Positive Economic Surprises Come to an End

Jason Goepfert
2021-05-24
For the first time in a year, economic surprises have turned negative. That ends the longest streak in 20 years. After other long streaks of positive surprises, gold suffered as the dollar rallied. Stocks were mixed, but some sectors outperformed others.

For the first time in a year, economic data is disappointing those who predict it.

The Citi Economic Surprise Index briefly turned negative near the end of last week. That's the first time the index has been negative since May of last year.

The index measures how much that economic data is beating or missing economists' forecasts. As a group, economists tend to self-correct as new data comes in, and then they extrapolate into the future, so the index consistently swings between extremes.

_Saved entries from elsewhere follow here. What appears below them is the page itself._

Definition process_query (self : TextToSQLEngine) (w : World)
    (user_question : string) : M event Envelope :=
  let current_date := now_strftime w in
  let prompt := build_prompt self current_date user_question in
  try_except
    (completion <-
       (let req := build_request self prompt in
        call (EvChatCompletion req) (chat_completions_create w req));;
     message <- first_item (choices completion);;
     match tool_calls message with
     | Some (tool_call :: _) =>
         parsed <-
           try_except
             (arguments <- lift (json_loads w (function_arguments tool_call));;
              sql_query <- get_method arguments "query";;
              rationale <- get_method arguments "rationale";;
              ret (inr (sql_query, rationale)))
             isinstance_JSONDecodeError
             (fun e =>
                ret (inl (error_envelope
                            ("Failed to parse OpenAI response: " ++ exn_str e))));;
         match parsed with
         | inl envelope => ret envelope
         | inr (sql_query, rationale) =>
             if negb (truthy sql_query) || negb (truthy rationale) then
               ret (error_envelope "Missing query or rationale in the response")
             else
               try_except
                 (execute_and_fetch w sql_query rationale)
                 isinstance_Exception
                 (fun e =>
                    ret (error_envelope
                           ("SQL execution failed: " ++ exn_str e)))
         end
     | Some [] | None =>
         ret (error_envelope "No tool calls found in the response")
     end)
    isinstance_Exception
    (fun e => ret (error_envelope ("OpenAI API call failed: " ++ exn_str e))).

End Engine.

(** ** [formatters.py] *)

Module Formatters.
Import Py.
Local Open Scope string_scope.

Definition LF : string := String (ascii_of_nat 10) EmptyString.

(** *** The format specifications [","] and [",.2f"] *)

(** Decimal digits of a natural number, most significant first. *)
Definition digits_of (n : N) : list ascii :=
  list_ascii_of_string (DecimalString.NilEmpty.string_of_uint (N.to_uint n)).

Definition comma : ascii := ","%char.

(** Digits least significant first, a comma after every complete group of
    three that is followed by more digits. *)
Fixpoint group_rev (ds : list ascii) : list ascii :=
  match ds with
  | a :: b :: c :: rest =>
      match rest with
      | [] => [a; b; c]
      | _ :: _ => a :: b :: c :: comma :: group_rev rest
      end
  | _ => ds
  end.

Definition thousands (ds : list ascii) : list ascii :=
  rev (group_rev (rev ds)).

Definition grouped (n : N) : string :=
  string_of_list_ascii (thousands (digits_of n)).

Definition sign_text (negative : bool) : string :=
  if negative then "-" else "".

(** [f"{value:,}"] for an [int] that the interpreter converts to text:
    CPython refuses the conversion of an [int] of more than 4300 decimal
    digits with [ValueError].  The properties of integer cells below are
    stated for integers within that limit ([Rendering.int_within_limit]). *)
Definition format_int (n : Z) : string :=
  sign_text (Z.ltb n 0) ++ grouped (Z.abs_N n).

(** The integer nearest to [num / den], ties to the even one. *)
Definition round_half_even (num den : N) : N :=
  let q := N.div num den in
  let r := N.modulo num den in
  match N.compare (2 * r) den with
  | Lt => q
  | Gt => N.succ q
  | Eq => if N.even q then q else N.succ q
  end.

(** [100 * m * 2^e] rounded to an integer: the magnitude in hundredths. *)
Definition hundredths (m : positive) (e : Z) : N :=
  match e with
  | Zneg p => round_half_even (N.pos m * 100) (2 ^ N.pos p)
  | _ => N.pos m * 2 ^ Z.to_N e * 100
  end.

Definition digit_char (d : N) : ascii := ascii_of_N (48 + d).

Definition two_digits (k : N) : string :=
  String (digit_char (N.div k 10)) (String (digit_char (N.modulo k 10)) "").

(** [f"{value:,.2f}"] for a [float] *)
Definition format_float (x : spec_float) : string :=
  match x with
  | S754_nan => "nan"
  | S754_infinity s => sign_text s ++ "inf"
  | S754_zero s => sign_text s ++ "0.00"
  | S754_finite s m e =>
      let h := hundredths m e in
      sign_text s ++ grouped (N.div h 100) ++ "." ++ two_digits (N.modulo h 100)
  end.

(** [format_cell_value(value)]; [bool] is a subclass of [int], so
    [isinstance(value, int)] holds for [True] and [False]; what is left for
    [str(value)] is [None] and the strings. *)
Definition format_cell_value (value : atom) : string :=
  match value with
  | AFloat x => format_float x
  | AInt n => format_int n
  | ABool b => format_int (if b then 1 else 0)
  | ANone => "None"
  | AStr s => s
  end.

(** *** [format_results_as_markdown_table] *)

Inductive rendering : Type :=
| Rendered (text : string)
| KeyError (key : string).   (* [row[col]] on a row without [col] *)

(** [format_cell_value(row[col]) for col in headers] *)
Fixpoint format_cells (row : PyDict.dict atom) (headers : list string)
    : list string + string :=
  match headers with
  | [] => inl []
  | col :: rest =>
      match PyDict.get row col with
      | None => inr col
      | Some value =>
          match format_cells row rest with
          | inl cells => inl (format_cell_value value :: cells)
          | inr key => inr key
          end
      end
  end.

Definition table_line (cells : list string) : string :=
  "| " ++ String.concat " | " cells ++ " |" ++ LF.

(** The loop [for row in results: table += ...] *)
Fixpoint add_rows (table : string) (headers : list string)
    (results : list (PyDict.dict atom)) : rendering :=
  match results with
  | [] => Rendered table
  | row :: rest =>
      match format_cells row headers with
      | inl cells => add_rows (table ++ table_line cells) headers rest
      | inr key => KeyError key
      end
  end.

Definition format_results_as_markdown_table
    (results : list (PyDict.dict atom)) : rendering :=
  match results with
  | [] => Rendered (LF ++ "**Results:** No results found.")
  | first :: _ =>
      let headers := PyDict.keys first in
      let table := table_line headers in
      let table := table ++ table_line (map (fun _ => "---") headers) in
      match add_rows table headers results with
      | Rendered table => Rendered (LF ++ "**Results:**" ++ LF ++ table)
      | KeyError key => KeyError key
      end
  end.

End Formatters.

(** ** The contract of [process_query], in the words of the specification *)

Module Contract.
Import Py Engine.

(** The request [process_query] sends for a question. *)
Definition request_of (self : TextToSQLEngine) (w : World)
    (user_question : string) : Request :=
  build_request self (build_prompt self (now_strftime w) user_question).

(** The two shapes of an envelope. *)
Inductive envelope_shape : Envelope -> Prop :=
| ErrorShape (msg : string) :
    envelope_shape [("error", EText msg)]
| SuccessShape (query rationale : value) (results : list (PyDict.dict atom)) :
    envelope_shape [ ("query", EValue query);
                     ("rationale", EValue rationale);
                     ("results", ETable results) ].

Definition has_error (envelope : Envelope) : bool :=
  PyDict.contains envelope "error".

Definition has_all_success_keys (envelope : Envelope) : bool :=
  PyDict.contains envelope "query" && PyDict.contains envelope "rationale"
  && PyDict.contains envelope "results".

Definition has_some_success_key (envelope : Envelope) : bool :=
  PyDict.contains envelope "query" || PyDict.contains envelope "rationale"
  || PyDict.contains envelope "results".

(** The envelopes of the error taxonomy. *)
Definition ApiFailure (detail : string) : Envelope :=
  [("error", EText ("OpenAI API call failed: " ++ detail))].
Definition NoToolCall : Envelope :=
  [("error", EText "No tool calls found in the response")].
Definition MalformedArguments (detail : string) : Envelope :=
  [("error", EText ("Failed to parse OpenAI response: " ++ detail))].
Definition IncompleteResult : Envelope :=
  [("error", EText "Missing query or rationale in the response")].
Definition QueryFailed (detail : string) : Envelope :=
  [("error", EText ("SQL execution failed: " ++ detail))].

(** The model answered with a message, the first of its choices. *)
Definition model_message (self : TextToSQLEngine) (w : World)
    (user_question : string) (message : Message) : Prop :=
  exists completion others,
    chat_completions_create w (request_of self w user_question)
      = Returns completion /\
    choices completion = message :: others.

(** The first tool call of a message. *)
Definition first_tool_call (message : Message) (tool_call : ToolCall) : Prop :=
  exists others, tool_calls message = Some (tool_call :: others).

(** A message without tool calls: the attribute is [None] or empty. *)
Definition zero_tool_calls (message : Message) : Prop :=
  tool_calls message = None \/ tool_calls message = Some [].

(** The model answered with a tool call whose arguments decode to the
    dictionary [payload]. *)
Definition parsed_payload (self : TextToSQLEngine) (w : World)
    (user_question : string) (payload : PyDict.dict value) : Prop :=
  exists message tool_call,
    model_message self w user_question message /\
    first_tool_call message tool_call /\
    json_loads w (function_arguments tool_call) = Returns (VDict payload).

(** What [arguments.get(field)] gives on a decoded dictionary. *)
Definition field_of (payload : PyDict.dict value) (field : string) : value :=
  match PyDict.get payload field with
  | Some v => v
  | None => VNone
  end.

(** Something other than a dictionary. *)
Definition not_a_dict (v : value) : Prop :=
  match v with
  | VDict _ => False
  | _ => True
  end.

(** A field of the payload is missing ([null] counts as missing) or is the
    empty string. *)
Definition empty_or_missing (payload : PyDict.dict value) (field : string)
    : Prop :=
  PyDict.get payload field = None \/
  PyDict.get payload field = Some VNone \/
  PyDict.get payload field = Some (VStr "").

(** Both fields pass the validation [if not sql_query or not rationale]. *)
Definition complete_payload (payload : PyDict.dict value) : Prop :=
  truthy (field_of payload "query") = true /\
  truthy (field_of payload "rationale") = true.

(** The database layer raises [e] somewhere on the way of executing
    [sql_query]: when connecting, when executing the statement, when
    fetching, or when the connection is given back. *)
Inductive db_failure (w : World) (sql_query : value) (e : exn) : Prop :=
| ConnectFails :
    engine_connect w = Raises e ->
    db_failure w sql_query e
| ExecuteFails :
    engine_connect w = Returns tt ->
    connection_execute w sql_query = Raises e ->
    connection_exit w = Returns tt ->
    db_failure w sql_query e
| FetchFails (result : CursorResult) :
    engine_connect w = Returns tt ->
    connection_execute w sql_query = Returns result ->
    fetch_error result = Some e ->
    connection_exit w = Returns tt ->
    db_failure w sql_query e
| ExitFails :
    engine_connect w = Returns tt ->
    connection_exit w = Raises e ->
    db_failure w sql_query e.

(** The statement is executed and its rows are fetched without an error. *)
Definition execution_succeeds (w : World) (sql_query : value)
    (result : CursorResult) : Prop :=
  engine_connect w = Returns tt /\
  connection_execute w sql_query = Returns result /\
  fetch_error result = None /\
  connection_exit w = Returns tt.


(** [e] is what some collaborator raises. *)
Definition raised_by_collaborator (w : World) (e : exn) : Prop :=
  (exists req, chat_completions_create w req = Raises e) \/
  (exists text, json_loads w text = Raises e) \/
  engine_connect w = Raises e \/
  (exists sql, connection_execute w sql = Raises e) \/
  (exists sql result, connection_execute w sql = Returns result /\
                      fetch_error result = Some e) \/
  connection_exit w = Raises e.

(** The database calls of a run in which the database layer fails: the
    statement is executed at most once. *)
Definition db_trace_of_failure (sql_query : value) (t_db : list event)
    : Prop :=
  t_db = [EvConnect] \/
  t_db = [EvConnect; EvExecute sql_query; EvClose] \/
  t_db = [EvConnect; EvExecute sql_query; EvFetchmany 5; EvClose] \/
  t_db = [EvConnect; EvExecute sql_query; EvFetchmany 5; EvKeys; EvClose].

(** The envelope of a run in which every stage succeeds. *)
Definition success_envelope (payload : PyDict.dict value)
    (result : CursorResult) : Envelope :=
  [ ("query", EValue (field_of payload "query"));
    ("rationale", EValue (field_of payload "rationale"));
    ("results",
      ETable (map (PyDict.of_zip (column_keys result))
                (firstn 5 (all_rows result)))) ].

(** The ways a run of [process_query] can end: with an error envelope,
    with the success envelope after every stage succeeded, or by letting
    through what a collaborator raised and no handler catches. *)
Inductive run_end (self : TextToSQLEngine) (w : World)
    (user_question : string) : result Envelope -> Prop :=
| EndError (msg : string) :
    run_end self w user_question (Returns [("error", EText msg)])
| EndSuccess payload result :
    parsed_payload self w user_question payload ->
    complete_payload payload ->
    execution_succeeds w (field_of payload "query") result ->
    run_end self w user_question (Returns (success_envelope payload result))
| EndRaise e :
    isinstance_Exception e = false ->
    raised_by_collaborator w e ->
    run_end self w user_question (Raises e).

END OF THE LONGEST STREAK EVER

We can see from the chart that the S&P 500 has a very slight tendency to show a better return when surprises are positive than when they're negative, but it's not a big difference.

What may be more notable is that this is ending a record streak of days with positive surprises.

Perhaps stocks will dip once economic data starts to disappoint after investors had become comfortable with positive surprises? To check, we can look at the S&P's future returns after the few other times when a long streak of positives was interrupted.

There were only four other times when Economic Surprises lasted six months or longer, and after the ends of those streaks, the S&P showed mixed returns. There were two times when it fell immediately, and the other two saw their short-term gains wiped out in the months ahead. All four showed a positive one-year return, though.

STOCKS MIXED, GOLD NIXED

If we look at the ends of shorter streaks, we can generate a larger sample size.

Not much there. Returns were "meh" over the short-term medium-term, a bit above random but with a mediocre risk/reward profile.

We don't usually show detailed tables for other markets because it has a habit of making eyes glaze over. Still, gold and the dollar showed such consistent behavior after these episodes that it pays to take a look.

It was not a good sign for the yellow metal. Gold consistently tanked after surprises turned negative, with 14 out of the 15 signals showing a negative return sometime between 2-12 weeks later.

This is due in part to the U.S. dollar, which tended to rally after these signals.

AN ODD BREW OF SECTOR REACTIONS

Even though stock indexes like the S&P 500 tended to show mixed returns, sectors like Industrials, Communications, and Utilities showed decent medium-term returns. Energy, Materials, and Tech were laggards.

In terms of consistency, the same sectors tended to be near the top/bottom.

There isn't much evidence here to suggest a change to any outlook on the broader stock market. Similar conditions were perhaps a minor negative, but it wasn't consistent enough to be a big worry.

It's a more compelling indicator for other markets, particularly gold. The fact that almost every instance preceded a negative return over a short- to medium-term time frame for the metal is consistent enough to be a worry, especially since it also tends to run into trouble when trying to change its long-term trend.